Lemma tag_loop_at ts fuel m mbi offset total info : Forall tag_ok ts → Forall (λ t, tag_size t < 2^32) ts →
  mem_at m (mbi + offset) (encode_tags ts) → total = offset + Z.of_nat (length (encode_tags ts)) →
  (length ts < fuel)%nat → (length (memory_regions info) ≤ MM_LEN)%nat →
  tag_loop fuel m mbi total offset info (memory_regions info) = Some (mean_tags (mbi + offset) ts info).
Proof.
  intros Hok Hs. revert fuel offset total info. induction Hok as [|t ts Ht Hok IH]; intros fuel offset total info Hm -> Hf Hl;
    (destruct fuel as [|fuel]; [simpl in *; lia|]).
  - unfold encode_tags in *. simpl mjoin in *. cbn [app] in Hm. mem_split Hm. destruct Hm as [H1 H2]. cbn [tag_loop].
    rewrite (proj2 (Z.ltb_lt _ _)) by (rewrite !length_app, !length_le_encode; lia).
    rewrite (rd_le_at 4 m (mbi + offset) 0 H1), (rd_le_at 4 m (mbi + offset + 4) 8 H2) by lia. done.
  - apply Forall_cons_1 in Hs as [Hst Hss]. unfold encode_tags in *.
    change (mjoin (encode_tag <$> t :: ts)) with (encode_tag t ++ mjoin (encode_tag <$> ts)) in *. rewrite <- app_assoc in *. apply mem_at_app in Hm as [Hm1 Hm2].
    destruct (encode_tag_at _ _ _ Ht Hst Hm1) as (Hty & Hsz & _). pose proof (length_encode_tag t Hst) as Hlen.
    rewrite Hlen in Hm2. assert (8 ≤ tag_size t) as H8 by (unfold tag_size; lia). pose proof (align8_spec (tag_size t)).
    cbn [tag_loop]. rewrite length_app, Nat2Z.inj_add, Hlen. rewrite (proj2 (Z.ltb_lt _ _)) by lia.
    rewrite Hty, Hsz, (proj2 (Z.ltb_ge _ _)) by lia. rewrite (tag_step_at _ _ _ _ _ Ht Hst Hm1 Hl). cbn [mbind option_bind].
    rewrite Z.add_assoc. cbn [mean_tags]. rewrite <- Z.add_assoc in Hm2.
    replace (mbi + offset + align8 (tag_size t)) with (mbi + (offset + align8 (tag_size t))) by lia.
    apply IH; [done..|simpl in *; lia|by apply memory_regions_mean].
Qed.

Lemma length_encode_tags ts : Forall (λ t, tag_size t < 2^32) ts → 8 * Z.of_nat (length ts) + 8 ≤ Z.of_nat (length (encode_tags ts)).
Proof.
  unfold encode_tags. induction 1 as [|t ts Ht HF IH]; [simpl; lia|].
  change (mjoin (encode_tag <$> t :: ts)) with (encode_tag t ++ mjoin (encode_tag <$> ts)). rewrite <- app_assoc, length_app.
  pose proof (length_encode_tag t Ht). assert (8 ≤ tag_size t) by (unfold tag_size; lia). pose proof (align8_spec (tag_size t)).
  rewrite length_cons. lia.
Qed.

(** A tag is no larger than the block it is in. *)
Lemma encode_tag_sizes ts : Forall (λ t, tag_size t ≤ Z.of_nat (length (mjoin (encode_tag <$> ts)))) ts.
Proof.
  induction ts as [|t ts IH]; [done|].
  change (mjoin (encode_tag <$> t :: ts)) with (encode_tag t ++ mjoin (encode_tag <$> ts)). constructor.
  - unfold encode_tag. rewrite !length_app, !length_le_encode. unfold tag_size. lia.
  - eapply Forall_impl; [|exact IH]. simpl. intros t' Ht'. rewrite length_app. lia.
Qed.

(** C26: The multiboot2 parser reads what the boot loader wrote: on the encoding of any
    list of tags (memory maps, framebuffer, ACPI pointers and tags it does not
    know), anywhere in memory, it returns the information of the tags, with the
    first 128 regions of their memory maps. *)
Theorem multiboot2_roundtrip ts m mbi : Forall tag_ok ts → Z.of_nat (length (encode ts)) < 2^32 → mem_at m mbi (encode ts) →
  parse m mbi = Some (mean_tags (mbi + 8) ts BootInfo_zero).
Proof.
  intros Hok Hlen Hm. unfold encode in *. rewrite !length_app, !length_le_encode in Hlen. mem_split Hm.
  destruct Hm as (H1 & _ & H3). replace (mbi + Z.of_nat 4 + Z.of_nat 4) with (mbi + 8) in H3 by lia.
  unfold parse. rewrite (rd_le_at 4 _ _ _ H1) by lia.
  assert (Forall (λ t, tag_size t < 2^32) ts) as Hs.
  { eapply Forall_impl; [|exact (encode_tag_sizes ts)]. unfold encode_tags in Hlen. rewrite length_app in Hlen. simpl. lia. }
  pose proof (length_encode_tags ts Hs). apply tag_loop_at; [done..|lia|simpl; lia].
Qed.

(** Two regions and an ACPI pointer. *)
Definition demo_tags : list tag := [
  TOther 1 [65; 0];
  TMemMap [mkMemoryRegion 0 0x9FC00 Available; mkMemoryRegion 0x100000 0x7EE0000 Available;
           mkMemoryRegion 0xFFFC0000 0x40000 Reserved];
  TAcpiV1 [82; 83; 68]].

Lemma multiboot2_roundtrip_witness : ∃ info, parse (mem_write 0x9000 (encode demo_tags) (λ _, 0)) 0x9000 = Some info ∧
  length (memory_regions info) = 3%nat ∧ total_available_memory info = 0x7EE0000 + 0x9FC00 ∧
  rsdp_addr info = 0x9000 + 8 + 16 + 88 + 8.
Proof.
  eexists. split_and!.
  { apply (multiboot2_roundtrip demo_tags); [|vm_compute; reflexivity|apply mem_at_write].
    apply Forall_cons; [split; [lia|]|apply Forall_cons; [|by apply Forall_cons]].
    + rewrite !not_elem_of_cons. split_and!; [done..|]. apply not_elem_of_nil.
    + repeat (apply Forall_cons; [split; simpl; lia|]). by apply Forall_nil. }
  all: vm_compute; reflexivity.
Defined.
End Multiboot2.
==========
# ACTIVITY
Set down only the lines from the line with "Definition demo_tags : list" through the last line of the data above, keeping both the first and the last.

# RESPONSE FOR THIS EXERCISE
Definition demo_tags : list tag := [
  TOther 1 [65; 0];
  TMemMap [mkMemoryRegion 0 0x9FC00 Available; mkMemoryRegion 0x100000 0x7EE0000 Available;
           mkMemoryRegion 0xFFFC0000 0x40000 Reserved];
  TAcpiV1 [82; 83; 68]].

Lemma multiboot2_roundtrip_witness : ∃ info, parse (mem_write 0x9000 (encode demo_tags) (λ _, 0)) 0x9000 = Some info ∧
  length (memory_regions info) = 3%nat ∧ total_available_memory info = 0x7EE0000 + 0x9FC00 ∧
  rsdp_addr info = 0x9000 + 8 + 16 + 88 + 8.
Proof.
  eexists. split_and!.
  { apply (multiboot2_roundtrip demo_tags); [|vm_compute; reflexivity|apply mem_at_write].
    apply Forall_cons; [split; [lia|]|apply Forall_cons; [|by apply Forall_cons]].
    + rewrite !not_elem_of_cons. split_and!; [done..|]. apply not_elem_of_nil.
    + repeat (apply Forall_cons; [split; simpl; lia|]). by apply Forall_nil. }
  all: vm_compute; reflexivity.
Defined.
End Multiboot2.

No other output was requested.